[Collected data]
⁂

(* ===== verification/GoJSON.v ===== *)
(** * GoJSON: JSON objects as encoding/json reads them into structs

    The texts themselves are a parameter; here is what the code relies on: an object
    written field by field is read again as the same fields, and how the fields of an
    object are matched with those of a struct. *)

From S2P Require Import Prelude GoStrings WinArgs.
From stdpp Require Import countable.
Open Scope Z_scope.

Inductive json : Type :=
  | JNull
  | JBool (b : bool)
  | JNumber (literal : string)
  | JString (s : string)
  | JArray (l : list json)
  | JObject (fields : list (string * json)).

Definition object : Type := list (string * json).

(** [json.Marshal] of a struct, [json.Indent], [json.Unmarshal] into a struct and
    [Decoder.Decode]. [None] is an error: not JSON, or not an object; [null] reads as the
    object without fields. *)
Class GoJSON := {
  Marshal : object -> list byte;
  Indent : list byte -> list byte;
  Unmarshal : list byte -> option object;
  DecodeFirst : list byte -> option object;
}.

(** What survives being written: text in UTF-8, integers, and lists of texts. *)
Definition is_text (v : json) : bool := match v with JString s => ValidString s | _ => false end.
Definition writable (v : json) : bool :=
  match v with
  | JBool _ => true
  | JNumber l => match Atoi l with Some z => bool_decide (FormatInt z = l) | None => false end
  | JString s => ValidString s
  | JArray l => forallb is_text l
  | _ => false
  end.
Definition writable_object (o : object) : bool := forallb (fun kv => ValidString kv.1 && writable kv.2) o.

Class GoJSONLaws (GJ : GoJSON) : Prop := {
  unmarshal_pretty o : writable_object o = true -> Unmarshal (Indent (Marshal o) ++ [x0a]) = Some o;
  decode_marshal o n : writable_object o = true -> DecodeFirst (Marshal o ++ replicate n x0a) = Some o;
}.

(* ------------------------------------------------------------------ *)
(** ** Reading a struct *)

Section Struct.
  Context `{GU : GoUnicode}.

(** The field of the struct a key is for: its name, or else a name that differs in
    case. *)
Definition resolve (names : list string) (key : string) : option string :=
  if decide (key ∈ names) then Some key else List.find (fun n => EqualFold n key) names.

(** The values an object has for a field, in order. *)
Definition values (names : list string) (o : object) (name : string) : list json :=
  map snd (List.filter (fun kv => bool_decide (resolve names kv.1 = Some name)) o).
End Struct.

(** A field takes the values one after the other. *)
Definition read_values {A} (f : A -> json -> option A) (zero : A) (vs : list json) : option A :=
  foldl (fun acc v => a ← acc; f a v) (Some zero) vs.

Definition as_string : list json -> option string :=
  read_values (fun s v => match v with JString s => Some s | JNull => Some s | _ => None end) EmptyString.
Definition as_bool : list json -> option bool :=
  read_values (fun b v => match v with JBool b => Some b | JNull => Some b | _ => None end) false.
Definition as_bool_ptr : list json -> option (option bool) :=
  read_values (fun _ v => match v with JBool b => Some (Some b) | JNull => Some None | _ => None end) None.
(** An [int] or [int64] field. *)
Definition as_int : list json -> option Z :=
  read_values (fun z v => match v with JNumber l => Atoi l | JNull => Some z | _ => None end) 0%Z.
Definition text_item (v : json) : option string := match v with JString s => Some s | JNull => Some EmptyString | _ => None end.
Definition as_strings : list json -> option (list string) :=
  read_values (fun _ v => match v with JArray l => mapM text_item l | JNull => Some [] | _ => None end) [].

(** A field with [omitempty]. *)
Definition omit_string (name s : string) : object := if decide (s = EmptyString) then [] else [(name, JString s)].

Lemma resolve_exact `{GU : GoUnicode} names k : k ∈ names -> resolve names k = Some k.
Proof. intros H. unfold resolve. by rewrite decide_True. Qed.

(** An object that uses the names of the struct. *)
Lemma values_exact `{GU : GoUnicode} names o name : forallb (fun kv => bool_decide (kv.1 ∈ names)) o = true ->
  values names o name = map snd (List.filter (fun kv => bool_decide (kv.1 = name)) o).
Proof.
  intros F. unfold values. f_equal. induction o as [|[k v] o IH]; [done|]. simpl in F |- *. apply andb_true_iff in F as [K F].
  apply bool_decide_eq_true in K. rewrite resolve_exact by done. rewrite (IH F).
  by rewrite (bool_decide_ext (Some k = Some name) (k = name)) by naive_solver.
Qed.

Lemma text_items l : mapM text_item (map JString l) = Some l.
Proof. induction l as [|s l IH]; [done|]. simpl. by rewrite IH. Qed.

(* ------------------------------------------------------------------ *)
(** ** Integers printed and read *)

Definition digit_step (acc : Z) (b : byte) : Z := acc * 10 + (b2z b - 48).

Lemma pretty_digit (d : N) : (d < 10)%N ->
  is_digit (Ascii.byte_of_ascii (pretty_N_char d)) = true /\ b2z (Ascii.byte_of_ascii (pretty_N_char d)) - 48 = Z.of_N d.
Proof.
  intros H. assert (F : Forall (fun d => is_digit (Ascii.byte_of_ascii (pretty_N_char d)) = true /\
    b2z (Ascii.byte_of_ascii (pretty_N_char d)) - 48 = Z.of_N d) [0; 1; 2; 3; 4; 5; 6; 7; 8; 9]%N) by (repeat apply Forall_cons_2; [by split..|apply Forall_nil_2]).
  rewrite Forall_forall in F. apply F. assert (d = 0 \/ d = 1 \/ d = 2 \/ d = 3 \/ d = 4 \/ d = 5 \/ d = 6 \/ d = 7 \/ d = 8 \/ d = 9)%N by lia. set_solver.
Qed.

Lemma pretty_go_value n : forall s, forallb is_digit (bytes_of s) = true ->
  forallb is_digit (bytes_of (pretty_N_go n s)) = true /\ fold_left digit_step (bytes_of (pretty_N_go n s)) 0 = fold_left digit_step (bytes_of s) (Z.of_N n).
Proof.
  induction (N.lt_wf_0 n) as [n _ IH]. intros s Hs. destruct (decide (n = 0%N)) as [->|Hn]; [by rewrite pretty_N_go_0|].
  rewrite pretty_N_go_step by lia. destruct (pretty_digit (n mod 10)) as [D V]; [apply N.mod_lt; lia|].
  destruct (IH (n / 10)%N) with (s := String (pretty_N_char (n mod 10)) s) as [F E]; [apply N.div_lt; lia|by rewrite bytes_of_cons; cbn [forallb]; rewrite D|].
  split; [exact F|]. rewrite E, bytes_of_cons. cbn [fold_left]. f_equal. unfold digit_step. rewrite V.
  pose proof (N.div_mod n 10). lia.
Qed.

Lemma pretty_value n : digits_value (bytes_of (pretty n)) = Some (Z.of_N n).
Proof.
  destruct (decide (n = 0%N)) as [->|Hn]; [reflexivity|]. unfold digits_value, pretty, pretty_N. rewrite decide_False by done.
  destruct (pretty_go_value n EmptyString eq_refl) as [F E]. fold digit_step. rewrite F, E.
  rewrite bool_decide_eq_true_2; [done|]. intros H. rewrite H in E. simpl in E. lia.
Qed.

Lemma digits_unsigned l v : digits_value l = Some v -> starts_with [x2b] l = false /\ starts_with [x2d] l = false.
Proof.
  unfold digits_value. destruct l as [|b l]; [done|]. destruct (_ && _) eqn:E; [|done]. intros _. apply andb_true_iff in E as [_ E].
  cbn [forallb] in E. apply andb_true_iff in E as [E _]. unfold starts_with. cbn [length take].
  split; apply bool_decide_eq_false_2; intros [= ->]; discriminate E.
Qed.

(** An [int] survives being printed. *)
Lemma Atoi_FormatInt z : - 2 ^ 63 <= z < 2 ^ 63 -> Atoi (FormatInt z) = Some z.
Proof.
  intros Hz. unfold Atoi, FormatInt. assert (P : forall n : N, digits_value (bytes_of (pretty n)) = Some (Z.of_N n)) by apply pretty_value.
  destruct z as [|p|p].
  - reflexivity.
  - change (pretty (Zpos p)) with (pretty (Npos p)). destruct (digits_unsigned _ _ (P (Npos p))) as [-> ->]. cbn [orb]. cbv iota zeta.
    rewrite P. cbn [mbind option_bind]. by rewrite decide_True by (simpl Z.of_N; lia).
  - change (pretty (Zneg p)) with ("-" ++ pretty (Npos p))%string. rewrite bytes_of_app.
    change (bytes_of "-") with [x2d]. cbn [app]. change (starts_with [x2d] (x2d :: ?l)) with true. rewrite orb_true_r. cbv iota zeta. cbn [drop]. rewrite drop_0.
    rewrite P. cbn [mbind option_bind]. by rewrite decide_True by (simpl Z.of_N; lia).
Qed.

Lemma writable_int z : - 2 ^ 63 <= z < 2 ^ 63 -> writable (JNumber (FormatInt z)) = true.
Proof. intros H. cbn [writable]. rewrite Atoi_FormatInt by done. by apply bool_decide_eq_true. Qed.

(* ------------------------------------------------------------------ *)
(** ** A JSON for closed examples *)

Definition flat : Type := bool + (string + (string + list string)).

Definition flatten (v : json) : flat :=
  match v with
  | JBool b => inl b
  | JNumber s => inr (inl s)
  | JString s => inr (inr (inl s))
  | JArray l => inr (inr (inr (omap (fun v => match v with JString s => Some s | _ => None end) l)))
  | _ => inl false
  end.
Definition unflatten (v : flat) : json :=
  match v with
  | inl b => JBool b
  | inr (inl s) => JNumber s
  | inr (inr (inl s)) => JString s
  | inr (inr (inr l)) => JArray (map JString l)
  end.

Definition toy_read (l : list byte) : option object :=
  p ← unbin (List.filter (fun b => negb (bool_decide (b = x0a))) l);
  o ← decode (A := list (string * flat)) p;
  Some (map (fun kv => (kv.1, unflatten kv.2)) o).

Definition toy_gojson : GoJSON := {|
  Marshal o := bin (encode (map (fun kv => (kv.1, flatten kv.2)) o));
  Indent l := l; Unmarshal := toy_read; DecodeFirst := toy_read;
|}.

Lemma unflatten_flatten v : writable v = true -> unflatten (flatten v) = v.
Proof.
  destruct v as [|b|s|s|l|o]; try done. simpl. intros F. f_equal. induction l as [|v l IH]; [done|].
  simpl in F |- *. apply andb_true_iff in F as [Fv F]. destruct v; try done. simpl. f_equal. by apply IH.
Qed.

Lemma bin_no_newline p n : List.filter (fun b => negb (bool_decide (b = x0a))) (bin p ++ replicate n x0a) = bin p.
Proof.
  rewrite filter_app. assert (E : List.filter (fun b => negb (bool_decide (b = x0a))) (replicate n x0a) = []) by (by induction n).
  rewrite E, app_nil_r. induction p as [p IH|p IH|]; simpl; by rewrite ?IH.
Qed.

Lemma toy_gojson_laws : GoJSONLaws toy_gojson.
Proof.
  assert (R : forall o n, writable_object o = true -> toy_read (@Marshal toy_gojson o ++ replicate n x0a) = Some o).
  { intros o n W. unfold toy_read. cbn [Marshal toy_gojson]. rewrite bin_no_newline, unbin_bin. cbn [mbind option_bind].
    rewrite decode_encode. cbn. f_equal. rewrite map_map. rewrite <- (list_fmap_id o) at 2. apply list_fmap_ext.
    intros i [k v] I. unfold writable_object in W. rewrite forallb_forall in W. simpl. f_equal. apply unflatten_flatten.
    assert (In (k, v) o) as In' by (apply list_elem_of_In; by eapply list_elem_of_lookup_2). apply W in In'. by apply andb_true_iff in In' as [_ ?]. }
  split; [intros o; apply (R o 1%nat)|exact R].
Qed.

⁂

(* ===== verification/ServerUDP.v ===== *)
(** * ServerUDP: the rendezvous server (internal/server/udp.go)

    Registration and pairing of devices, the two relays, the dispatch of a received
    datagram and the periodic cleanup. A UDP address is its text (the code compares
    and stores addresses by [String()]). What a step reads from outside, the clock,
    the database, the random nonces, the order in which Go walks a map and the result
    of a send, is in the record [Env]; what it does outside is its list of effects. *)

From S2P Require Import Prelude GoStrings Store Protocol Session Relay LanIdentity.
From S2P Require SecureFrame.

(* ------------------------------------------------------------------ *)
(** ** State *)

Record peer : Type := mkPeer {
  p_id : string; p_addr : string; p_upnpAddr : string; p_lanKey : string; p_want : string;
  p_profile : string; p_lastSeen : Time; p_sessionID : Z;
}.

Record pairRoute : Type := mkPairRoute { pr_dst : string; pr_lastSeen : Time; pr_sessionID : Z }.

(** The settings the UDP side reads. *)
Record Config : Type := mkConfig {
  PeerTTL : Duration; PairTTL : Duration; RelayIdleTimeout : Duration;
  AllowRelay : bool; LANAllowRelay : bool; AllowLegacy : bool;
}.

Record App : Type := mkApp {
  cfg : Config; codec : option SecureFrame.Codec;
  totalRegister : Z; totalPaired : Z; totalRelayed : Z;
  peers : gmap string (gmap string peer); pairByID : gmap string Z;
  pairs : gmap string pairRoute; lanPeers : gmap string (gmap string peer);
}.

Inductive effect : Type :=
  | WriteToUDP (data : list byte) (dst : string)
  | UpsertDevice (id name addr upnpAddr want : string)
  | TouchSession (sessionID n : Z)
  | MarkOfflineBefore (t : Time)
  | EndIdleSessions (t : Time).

⁂

Above are some records; copy exactly the lines from the one with "destruct (decide (n = 0%N)) as [->|Hn]; [reflexivity|]." through the one with "unfold digits_value. destruct", both included, and no others.

Response –
  destruct (decide (n = 0%N)) as [->|Hn]; [reflexivity|]. unfold digits_value, pretty, pretty_N. rewrite decide_False by done.
  destruct (pretty_go_value n EmptyString eq_refl) as [F E]. fold digit_step. rewrite F, E.
  rewrite bool_decide_eq_true_2; [done|]. intros H. rewrite H in E. simpl in E. lia.
Qed.

Lemma digits_unsigned l v : digits_value l = Some v -> starts_with [x2b] l = false /\ starts_with [x2d] l = false.
Proof.
  unfold digits_value. destruct l as [|b l]; [done|]. destruct (_ && _) eqn:E; [|done]. intros _. apply andb_true_iff in E as [_ E].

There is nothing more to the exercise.